Its 2018 Gold-winning paper traces the development over six years of the ‘Made of More’ brand idea behind advertising which aligns the Guinness brand with examples of people making difficult choices in challenging circumstances.
The paper does include some examples of smaller-scale reactive work for the 2015 Rugby World Cup. But at its heart is some characteristic Guinness storytelling about mould-breaking Rugby players, the anti-segregationist music manager John Hammond and the urban cowboys of Compton.
Mawdsley said the brand’s history had created an expectation that it would “produce something exciting” – and consumers voiced these high expectations in research groups.

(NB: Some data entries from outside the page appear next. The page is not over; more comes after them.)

(** * Healing and state sync *)

(** With nodes missing, healing asks for them for ever. *)
Theorem healing_hangs fuel cancels x s : (forall k, cancels k = false) -> missing_nodes x <> ∅ -> heal_trie node_order fuel simulated_requests cancels (x, s) = (Diverge, (x, s)).
Proof.
  intros Hc Hm. revert cancels Hc. induction fuel as [|fuel IH]; intros cancels Hc; cbn [heal_trie]; [done|]. rewrite sbind_get, bool_decide_false by done. rewrite Hc. cbn [request_trie_nodes simulated_requests].
  rewrite sbind_lift. cbn [keep_nodes]. unfold sbind at 1, sret at 1. apply IH. intros k. apply Hc.
Qed.
(** A state root is synced with one empty node, whatever it is. *)
Theorem any_state_root_syncs fuel root d : (2 <= fuel)%nat ->
  exists st, sync_state_root fuel root (state_sync_new (D := D) d) = (Ok tt, st) /\ downloaded_nodes st = {[root := []]}.
Proof.
  intros Hf. destruct fuel as [|[|fuel]]; [lia|lia|]. unfold sync_state_root. rewrite sbind_modify. cbn [state_loop]. rewrite sbind_assoc, sbind_get. cbn [pending_nodes set_pending state_sync_new app downloaded_nodes].
  rewrite sbind_assoc, sbind_modify. rewrite bool_decide_false by (rewrite lookup_empty; by intros []). rewrite sbind_assoc. unfold download_node. rewrite sbind_lift. rewrite sbind_assoc. unfold process_node. rewrite sbind_lift.
  rewrite sbind_assoc, sbind_modify. rewrite sbind_assoc, sbind_get. cbn [pending_nodes]. unfold sbind at 1, sret at 1. unfold slift, verify_state. eexists. split; [done|]. cbn. by rewrite insert_empty.
Qed.
(** An account with code fails after it is stored, unless its code is empty. *)
Theorem account_with_code_fails serialize_state fuel address a d v : ok d -> serialize_state a = Some v -> s_storage_root a = zero_hash -> s_code_hash a <> zero_hash -> s_code_hash a <> keccak256 [] ->
  exists st, sync_account serialize_state fuel address a (state_sync_new d) = (Err (InvalidState "Code hash mismatch"), st) /\ view (ss_db st) = <[Filter.text "account:" ++ hex address := v]> (view d).
Proof.
  intros Hok Hs Hr Hc Hk. unfold sync_account. rewrite Hs. cbn [unwrap]. rewrite sbind_lift. unfold sbind at 1, state_put, put_text. destruct (put_law (Filter.text "account:" ++ hex address) v d Hok) as (d' & Hd & _ & Hv). cbn [ss_db state_sync_new]. rewrite Hd. cbn [from_db].
  rewrite bool_decide_true by done. unfold sbind at 1, sret at 1. rewrite bool_decide_false by done. unfold sync_code, download_code. rewrite sbind_lift. rewrite bool_decide_false by (intros E; by apply Hk). by eexists.
Qed.
End sync.

(** * Witnesses and examples *)

Section examples.
#[local] Existing Instances dev_profile TrieProps.list_methods.
#[local] Instance plain_forms : SyncForms := {|
  header_hash h := [number h]; serialize_header h := Some [number h; gas_limit h]; default_state_root := zero_hash; default_body := Some [];
  hex l := l; show n := [n]; of_trie _ := Timeout;
|}.
#[local] Instance plain_forms_laws : SyncFormsLaws.
Proof. split; [by intros; eexists|by eexists|done]. Qed.
Definition no_account (a : Account) : option (list Z) := None.
Definition calm : Turn := mkTurn false true (fun _ => true) 0.
Definition calm_phases : Phases := mkPhases true (fun _ => false) (fun _ => false) (fun _ => false) (fun _ => false) (fun _ => calm).
Lemma calm_undisturbed : undisturbed calm_phases.
Proof. by split_and!. Qed.
Definition fresh (m : SyncMode) : Synchronizer (D := MemoryDatabase) := synchronizer_new (mkSyncConfig m 25 128 192 128 256 384 10000 3) db_new.
Notation begin fuel m := (start no_account map_to_list elements fuel calm_phases (fresh m)).
Lemma only_light_sync_completes_witness : exists r s', begin 1002 Fast = (r, s') /\ r = Err (InvalidState "State root mismatch") /\ status s' = Downloading.
Proof.
  destruct (only_light_sync_completes no_account map_to_list elements (map_to_list_empty (M := gmap (list Z))) 1002 calm_phases (fresh Fast)) as (r & s' & Hr & Hs).
  - apply calm_undisturbed.
  - apply Sorted.SSorted_nil.
  - reflexivity.
  - split; reflexivity.
  - reflexivity.
  - apply Nat.le_refl.
  - exists r, s'. exact (conj Hr Hs).
Defined.
(** Two turns of a full sync: block 25 comes from the first and 50 from the
    second, and 206 numbers wait in the queue, which grows by 103 each turn. *)
Example two_turns : let s := (run_full_sync 2 (fun _ => calm) (fresh Full)).2 in
  last (omap (fun e => match e with BlockImported [n] => Some n | _ => None end) (events s)) = Some 50 /\
  len (download_queue (download_next_batch calm (download_next_batch calm (downloader_new (config s))).2).2) = 206.
Proof. by vm_compute. Qed.
End examples.
End SyncProofs.
(** The body of the loop over the nodes of the view graph, up to the
    call of [net.add_node]. *)
Definition style_node (G_completo : DiGraph) (eigenvector_scores : dict Q)
    (max_eigenvector : Q) (node : string) : Result net_node :=
  rbind (match dict_get (nodes G_completo) node with
         | Some attrs => ok attrs
         | None => raise (KeyError node)
         end) (fun attrs =>
  let community_id :=
    match community attrs with Some c => c | None => 0%Z end in
  let eigenvector := dict_get_default eigenvector_scores node 0 in
  rbind (list_index palette
           (community_id mod Z.of_nat (List.length palette))%Z) (fun color =>
  rbind (py_div eigenvector max_eigenvector) (fun ratio =>
  let size := 10 + ratio * 40 in
  ok {| n_id := node; label := node;
        title := {| hover_node := node;
                    hover_community := community_id;
                    hover_eigenvector := eigenvector |};
        color := color; size := size |}))).

(** pyvis [Network.add_node] ignores an identifier it already has;
    [Network.add_edge] asserts that both ends were added. *)
Definition net_ids (net : Network) : list string := map n_id (net_nodes net).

Mawdsley continued to address the panel - This success is not without its own issues, in that creatives can become paralysed by fear of not living up to the brand’s legacy He advised them to “listen to the brief, not history… don’t overthink it”.
Mawdsley said the paper demonstrated the value of building on an idea rather than shifting strategy too early and reflected “an exceptionally brave client” with a culture of committing to creativity and effectiveness.
The earliest ‘Made of More’ iterations didn’t produce stellar results, but subsequent executions have continually improved on payback.
The brand’s on-trade UK market share, price inelasticity and ROI have all improved in the most recent year of ‘Made of More’.
In general, the panellists agreed that creatives were still more likely to be excited at the prospect of responding to a brief with a TV ad than with multiple pieces of always-on content.
But Bradshaw challenged the idea that creating and deploying a series of six-second Instagram videos was less compelling than developing a TV spot, arguing that marketers had to take advantage of a palette of tools available to provide a breadth of solutions.
Phayer added that although Ella’s Kitchen did not plan to reinvent its weaning programme, it was looking at revamping its email format – and “creatives want to work on it”.
Unerman, the Deputy Convenor of the 2018 Awards who will be Convenor of Judges in 2020, said that overall the 2018 cases demonstrated there had been “a step change” in the good work in the industry, combining strong creative with media strategy based on consumer insight.
However, there were still “Get real!” conversations between creative and media agencies about what could be achieved with available media budgets.
Asked to identify a single “killer metric”, respondents chose brand consideration (Mother/IKEA), market share (AMV BBDO/Guinness), and penetration, expressed in terms of percentage of parents with weaning babies signed up (Havas/Ella’s Kitchen). Unerman chose ‘consideration’ and Godber went for ‘purchase intent’.
So although the event demonstrated the variety of ways agencies can respond to client briefs, it also underlined the value of prioritising a single way to evaluate the effectiveness of that response.